Millions obsessed over the true crime explored in Netflix’s 2015 “Making a Murderer” series. Mankato writer Megan Cooley Peterson got a worldview shift and a book out of it.
“I remember watching and being super-invested in: Did Steven Avery kill this young woman?” recalls Peterson, whose second mystery for young adults, following “The Liar’s Daughter,” is “Dead Girls Talking.” “But then, the more I thought about it, I thought about the victim and the fact that her family’s worst nightmare was now a hit show. Her story was being used as entertainment and here I was, in my living room, feeding into that.”

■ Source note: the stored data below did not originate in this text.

Lemma counts_stepwise_app (prev n : Z) (ns1 ns2 : list Z) :
  counts_stepwise prev (ns1 ++ n :: ns2) ->
  counts_stepwise prev ns1 /\ n <= last ns1 prev + 1.
Proof.
  revert prev. induction ns1 as [|m ns1 IH]; intros prev H.
  - destruct H as [H _]. split; [exact I|exact H].
  - destruct H as [H1 H2]. apply IH in H2 as [H2 H3].
    rewrite last_cons_default. split; [split; assumption|exact H3].
Qed.

(** C9. The assertion of the header callback rests on the engine: when
    its redirect count, which starts at the stored count, grows by one
    at most from one header callback to the next, every callback that
    finds the queried count above the stored one finds it exactly one
    above, and with assertions compiled in no callback fails. *)
Theorem header_assertion_never_fires (es : list engine_event)
    (req0 : httpc_request) :
  counts_stepwise (redirect_count req0) (header_counts es) ->
  (exists req, engine_run false es req0 = Returned req) /\
  (forall pre ok n chunk post req,
     es = pre ++ EvHeader ok n chunk :: post ->
     engine_run false pre req0 = Returned req ->
     n > redirect_count req ->
     n = redirect_count req + 1).
Proof.
  intros Hs. split.
  - destruct (engine_run_stepwise es req0 _ (Z.le_refl _) Hs) as (r & Hr & _).
    now exists r.
  - intros pre ok n chunk post req -> Hrun Hgt.
    rewrite header_counts_app in Hs. cbn [header_counts] in Hs.
    apply counts_stepwise_app in Hs as [Hpre Hn].
    destruct (engine_run_stepwise pre req0 _ (Z.le_refl _) Hpre)
      as (r & Hr & Hlast).
    rewrite Hr in Hrun. inversion Hrun; subst r. lia.
Qed.

Lemma header_assertion_never_fires_witness :
  counts_stepwise (redirect_count request_zero)
    (header_counts redirected_transfer) /\
  exists req, engine_run false redirected_transfer request_zero = Returned req.
Proof.
  assert (Hs : counts_stepwise (redirect_count request_zero)
                 (header_counts redirected_transfer))
    by (cbn; repeat split; lia).
  split; [exact Hs|].
  exact (proj1 (header_assertion_never_fires redirected_transfer request_zero Hs)).
Defined.

(** The assumption is needed: a count that jumps by two fails the
    assertion, and with [assert] compiled out the callback goes on. *)
Example header_assertion_fails_on_jump :
  engine_run false [EvHeader true 2 hop1_status] request_zero = AssertionFailed /\
  exists req,
    engine_run true [EvHeader true 2 hop1_status] request_zero = Returned req /\
    redirect_count req = 2 /\ resp_headers req = hop1_status.
Proof. split; [reflexivity|]. eexists. repeat split. Qed.

(** ** Streaming upload *)

(** The engine never changes the streaming mode of a request, and
    never reopens a closed upload. *)
Lemma engine_step_mode (ndebug : bool) (e : engine_event)
    (req req' : httpc_request) :
  engine_step ndebug e req = Returned req' ->
  io req' = io req /\ io_send req' = io_send req /\
  (io_send_closed req = true -> io_send_closed req' = true).
Proof.
  destruct e as [ok n chunk|ok chunk|size|c]; cbn [engine_step].
  - unfold curl_easy_header_cb.
    destruct (n >? redirect_count req);
      [destruct (negb ndebug && negb (n =? redirect_count req + 1));
       [discriminate|]|];
      destruct ok; cbn [negb]; intros H; inversion H; subst;
      repeat split; try reflexivity; intros; try assumption; try congruence;
      reflexivity.
  - unfold curl_easy_write_cb. destruct ok; cbn [negb snd];
      intros H; inversion H; subst; repeat split; try reflexivity; intros; try assumption; try congruence;
      reflexivity.
  - unfold curl_easy_io_read_cb.
    destruct (_ =? 0); [destruct (io_send_closed req) eqn:Ec|]; cbn [snd];
      intros H; inversion H; subst; repeat split; try reflexivity; intros; try assumption; try congruence;
      reflexivity.
  - unfold engine_done, httpc_curl_done_handler.
    destruct (done_handler _); intros H; inversion H; subst;
      repeat split; try reflexivity; intros; try assumption; try congruence;
      reflexivity.
Qed.

Lemma engine_run_mode (ndebug : bool) (es : list engine_event)
    (req req' : httpc_request) :
  engine_run ndebug es req = Returned req' ->
  io req' = io req /\ io_send req' = io_send req /\
  (io_send_closed req = true -> io_send_closed req' = true).
Proof.
  revert req. induction es as [|e es IH]; intros req; cbn [engine_run].
  - intros H; inversion H; subst. repeat split; auto.
  - destruct (engine_step ndebug e req) as [req1|] eqn:E; [|discriminate].
    intros H. apply IH in H as (H1 & H2 & H3).
    apply engine_step_mode in E as (E1 & E2 & E3).
    repeat split; try congruence. auto.
Qed.

(** The wait loop leaves the streaming mode alone, whatever it
    returns. *)
Lemma io_write_wait_mode (ndebug : bool) (timeout : double) (k : nat) :
  forall (ys : list yield), (List.length ys <= k)%nat ->
  forall (n : Z) (req : httpc_request) res req' ys',
  io_write_wait ndebug timeout n req ys = Some (res, req', ys') ->
  io req' = io req /\ io_send req' = io_send req.
Proof.
  induction k as [|k IH]; intros ys Hk n req res req' ys'.
  - destruct ys; [|cbn in Hk; lia]. cbn [io_write_wait].
    destruct (_ && _); [discriminate|].
    intros H; inversion H; subst; split; reflexivity.
  - destruct ys as [|y1 ys1]; cbn [io_write_wait].
    + destruct (_ && _); [discriminate|].
      intros H; inversion H; subst; split; reflexivity.
    + destruct (in_progress (curl_req req) && negb (n =? 0) && positive timeout);
        [|intros H; inversion H; subst; split; reflexivity].
      destruct (engine_run ndebug (y_events y1) req) as [req1|] eqn:E1;
        [|discriminate].
      apply engine_run_mode in E1 as (A1 & A2 & _).
      destruct (fiber_cond_wait_deadline (y_wake y1));
        [|intros H; inversion H; subst; split; assumption].
      destruct ys1 as [|y2 ys2]; [discriminate|].
      destruct (engine_run ndebug (y_events y2) req1) as [req2|] eqn:E2;
        [|discriminate].
      apply engine_run_mode in E2 as (B1 & B2 & _).
      intros H. apply IH in H; [|cbn in Hk; lia].
      destruct H as [C1 C2]. split; congruence.
Qed.

(** Stalled turns do not end the loop: it goes on from the request
    they leave. *)
Lemma io_write_wait_stalled (ndebug : bool) (timeout : double)
    (turns : list (yield * yield)) (ys : list yield) :
  positive timeout = true ->
  forall req reqk,
  in_progress (curl_req req) = true ->
  ibuf_used (send req) <> 0 ->
  stalled_turns ndebug turns req = Some reqk ->
  io_write_wait ndebug timeout (ibuf_used (send req)) req
    (turns_yields turns ++ ys)
  = io_write_wait ndebug timeout (ibuf_used (send reqk)) reqk ys /\
  in_progress (curl_req reqk) = true /\ ibuf_used (send reqk) <> 0.
Proof.
  intros Ht. induction turns as [|[y1 y2] turns IH]; intros req reqk Hp Hs Hst.
  - cbn in Hst. inversion Hst; subst. cbn [turns_yields app]. auto.
  - cbn [stalled_turns] in Hst. cbn [turns_yields app io_write_wait].
    rewrite Hp, Ht. apply Z.eqb_neq in Hs. rewrite Hs. cbn [negb andb].
    destruct (y_wake y1); try discriminate.
    destruct (engine_run ndebug (y_events y1) req) as [req1|]; [|discriminate].
    cbn [fiber_cond_wait_deadline].
    destruct (engine_run ndebug (y_events y2) req1) as [req2|]; [|discriminate].
    destruct (in_progress (curl_req req2) && negb (ibuf_used (send req2) =? 0))
      eqn:E; [|discriminate].
    apply andb_prop in E as [E1 E2].
    apply negb_true_iff, Z.eqb_neq in E2.
    now apply IH.
Qed.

Peterson, 43, had long been a fan of true crime, but that interest chilled in the aftermath of “Murderer.” Reflecting on what it might be like to be the family of a victim whose story became a sensation led directly to “Dead Girls Talking,” in which high school student Bettina’s father was convicted of murdering her mother. Her aunt’s podcast about the crime — her aunt believes Bettina’s dad is innocent — has led to a possible copycat killer, as well as unwanted celebrity for the teenager.
“Of course, the victims and their families don’t want to be involved in these things. But they don’t get a say,” said Peterson, who set “Dead Girls Talking” in North Carolina because she liked the idea of exploring the darkness of a sunny, seemingly friendly place.
We spoke to her by phone from her home in friendly Mankato about the twists and turns her book, which is in stores June 18, took.
Q: Were there any big surprises as you wrote “Dead Girls Talking”?
A: The murderer!
Q: You didn’t know from the beginning whodunit?